Comment homogénéiser sur l'ensemble du territoire la procédure d'affiliation des étudiants ? Cette procédure utilise des données collectées par les services d'inscription des établissements d'enseignement supérieur, soit sous forme papier, par l'intermédiaire du formulaire Cerfa « Déclaration en vue de l'affiliation à la sécurité sociale des étudiants », soit sous forme dématérialisée, les établissements rassemblant des informations relatives à leurs étudiants dans des fichiers informatiques qui sont ensuite transmis aux mutuelles. Celles-ci ne font donc qu'une partie du travail, l'établissement vérifiant notamment que l'étudiant est inscrit à la sécurité sociale étudiante. Confier cette gestion aux mutuelles pour décharger les services des inscriptions des universités de cette partie du processus d'affiliation reviendrait à dissocier inscription et affiliation à la sécurité sociale, augmentant le risque de voir certains étudiants privés de couverture. En effet, l'inscription représente une sorte de verrou qui sauterait si l'on dissociait les deux opérations, remettant aux mutuelles la totalité du processus d'affiliation. Mais ce n'est naturellement pas à moi de me prononcer sur l'option à privilégier. Pour citer Stendhal, ce sont de « petits faits vrais », mais je ne saurais dépasser ma mission.
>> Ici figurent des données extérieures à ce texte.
(** What [os.makedirs] does to the store: it raises nothing but an
    [Exception], every path that was there is as before, what is new is
    a directory, and on success the path itself is a directory. *)
Lemma makedirs_from_spec err :
  forall fuel name w,
  exists r s',
    OS.makedirs_from fuel err name w = (r, set_fs s' w)
    /\ (r = Ok tt \/ exists msg, r = Raise (Exception msg))
    /\ made (fs w) s'
    /\ (r = Ok tt -> lookup name s' = Some Dir).
Proof.
  induction fuel as [|fuel IH]; intros name w.
  all: rewrite makedirs_from_unfold.
  all: set (pre := if truthy _ && truthy _ then _ else _).
  all: assert (Hpre : exists r1 s1,
         pre = (r1, set_fs s1 w)
         /\ (r1 = Ok tt \/ exists msg, r1 = Raise (Exception msg))
         /\ made (fs w) s1).
  1, 3: subst pre.
  - destruct (truthy _ && truthy _);
      [|exists (Ok tt), (fs w); rewrite CleanupFacts.set_fs_id;
        split_and!; [done|by left|apply made_refl]].
    destruct (lookup _ (fs w));
      [exists (Ok tt), (fs w); rewrite CleanupFacts.set_fs_id;
       split_and!; [done|by left|apply made_refl]|].
    destruct (truthy _ && all_char _ _);
      exists (Ok tt), (fs w); rewrite CleanupFacts.set_fs_id;
      split_and!; [done|by left|apply made_refl|done|by left|apply made_refl].
  - destruct (truthy _ && truthy _);
      [|exists (Ok tt), (fs w); rewrite CleanupFacts.set_fs_id;
        split_and!; [done|by left|apply made_refl]].
    destruct (lookup _ (fs w));
      [exists (Ok tt), (fs w); rewrite CleanupFacts.set_fs_id;
       split_and!; [done|by left|apply made_refl]|].
    destruct (truthy _ && all_char _ _);
      [exists (Ok tt), (fs w); rewrite CleanupFacts.set_fs_id;
       split_and!; [done|by left|apply made_refl]|].
    destruct (IH (fst (OS.head_tail name)) w) as (r1 & s1 & -> & Hr1 & Hm1 & _).
    by exists r1, s1.
  - destruct Hpre as (r1 & s1 & -> & [->|[msg ->]] & Hm1).
    2: { exists (Raise (Exception msg)), s1.
         split_and!; [done|right; by eexists|done|done]. }
    destruct (mkdir_spec err name (set_fs s1 w))
      as (r & s' & -> & [(-> & _ & Hn & ->)|([msg ->] & ->)]); simpl fs.
    + eexists (Ok tt), _. split_and!; [done|by left| |].
      * eapply made_trans; [exact Hm1|]. by apply made_write.
      * intros _. apply lookup_write_eq.
    + destruct (isdir name s1) eqn:Hd.
      * exists (Ok tt), s1. split_and!; [done|by left|done|].
        intros _. unfold isdir in Hd.
        by destruct (lookup name s1) as [[|]|].
      * exists (Raise (Exception msg)), s1.
        split_and!; [done|right; by eexists|done|done].
  - destruct Hpre as (r1 & s1 & -> & [->|[msg ->]] & Hm1).
    2: { exists (Raise (Exception msg)), s1.
         split_and!; [done|right; by eexists|done|done]. }
    destruct (mkdir_spec err name (set_fs s1 w))
      as (r & s' & -> & [(-> & _ & Hn & ->)|([msg ->] & ->)]); simpl fs.
    + eexists (Ok tt), _. split_and!; [done|by left| |].
      * eapply made_trans; [exact Hm1|]. by apply made_write.
      * intros _. apply lookup_write_eq.
    + destruct (isdir name s1) eqn:Hd.
      * exists (Ok tt), s1. split_and!; [done|by left|done|].
        intros _. unfold isdir in Hd.
        by destruct (lookup name s1) as [[|]|].
      * exists (Raise (Exception msg)), s1.
        split_and!; [done|right; by eexists|done|done].
Qed.

(** [fuel] is enough as soon as it is the length of the path. *)
Lemma makedirs_from_fuel err :
  forall n m name w,
    (String.length name <= n)%nat -> (String.length name <= m)%nat ->
    OS.makedirs_from n err name w = OS.makedirs_from m err name w.
Proof.
  induction n as [|n IH]; intros m name w Hn Hm.
  - destruct name; [|simpl in Hn; lia].
    rewrite !makedirs_from_unfold. by vm_compute (OS.head_tail _).
  - rewrite !(makedirs_from_unfold _ err name).
    destruct (truthy (fst (OS.head_tail name))
              && truthy (snd (OS.head_tail name))) eqn:Hc; [|done].
    apply andb_true_iff in Hc as [_ Ht].
    pose proof (head_tail_shorter name Ht) as Hlt.
    destruct (lookup _ (fs w)); [done|].
    destruct (truthy _ && all_char _ _); [done|].
    destruct m as [|m]; [lia|].
    by rewrite (IH m) by lia.
Qed.

Lemma makedirs_spec E d w :
  exists r s',
    OS.makedirs E d w = (r, set_fs s' w)
    /\ (r = Ok tt \/ exists msg, r = Raise (Exception msg))
    /\ made (fs w) s'
    /\ (r = Ok tt -> truthy d = true /\ lookup d s' = Some Dir).
Proof.
  unfold OS.makedirs. destruct (truthy d) eqn:Ht; simpl.
  - destruct (makedirs_from_spec (makedirs_error E) (String.length d) d w)
      as (r & s' & Hrun & Hr & Hm & Hd).
    exists r, s'. split_and!; [done..|]. intros ?. split; auto.
  - exists (Raise (Exception "FileNotFoundError")), (fs w).
    rewrite CleanupFacts.set_fs_id.
    split_and!; [done|right; by eexists|apply made_refl|done].
Qed.

End MakedirsFacts.

(** ** The two modes of [main] *)

Module DriverFacts.
Import PyStr PosixPath StrFacts PathFacts Store StoreFacts ConverterFacts
       PoolFacts MainFacts.

Lemma single_file_unfold E args f w :
  single_file E args f w
  = if negb (isfile f (fs w)) then
      (Raise (SystemExit 1),
       snd (logger ERROR ("Error: Input file '" +:+ f
                          +:+ "' does not exist.") w))
    else if negb (endswith (lower f) ".pdf") then
      (Raise (SystemExit 1),
       snd (logger ERROR ("Error: Input file '" +:+ f
                          +:+ "' is not a PDF file.") w))
    else
      let output_folder := or_default (output args) "output" in
      let output_file := join output_folder (stem f +:+ ".mp3") in
      match OS.makedirs E output_folder w with
      | (Raise e, w1) => (Raise e, w1)
      | (Ok _, w1) =>
          match pdf_to_audio (svc E 0) f output_file (language args) w1 with
          | (Raise e, w2) => (Raise e, w2)
          | (Ok b, w2) =>
              (Raise (SystemExit 0),
               snd ((if b : bool
                     then logger INFO (nl +:+ "Conversion complete. Audio saved as "
                                       +:+ output_file)
                     else logger ERROR "Conversion failed.") w2))
          end
      end.
Proof.
  unfold single_file, bind, when, OS.isfile, sys_exit, raise, ret, stem.
  destruct (isfile f (fs w)); simpl; [|done].
  destruct (endswith (lower f) ".pdf"); simpl; [|done].
  destruct (OS.makedirs E _ w) as [[[]|e] w1]; [|done].
  destruct (pdf_to_audio _ _ _ _ w1) as [[[|]|e] w2]; done.
Qed.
L'existence, l'égalité et l'effectivité des droits représentent une priorité fondamentale pour le Défenseur des droits : tout un chacun doit être affilié à la sécurité sociale et bénéficier de ses prestations, en particulier en cas de maladie. La distance entre le droit et la réalité est cependant source d'une grande préoccupation dont je ferai prochainement état dans un rapport sur la situation des droits des étrangers en France, notamment par rapport à l'accès aux soins.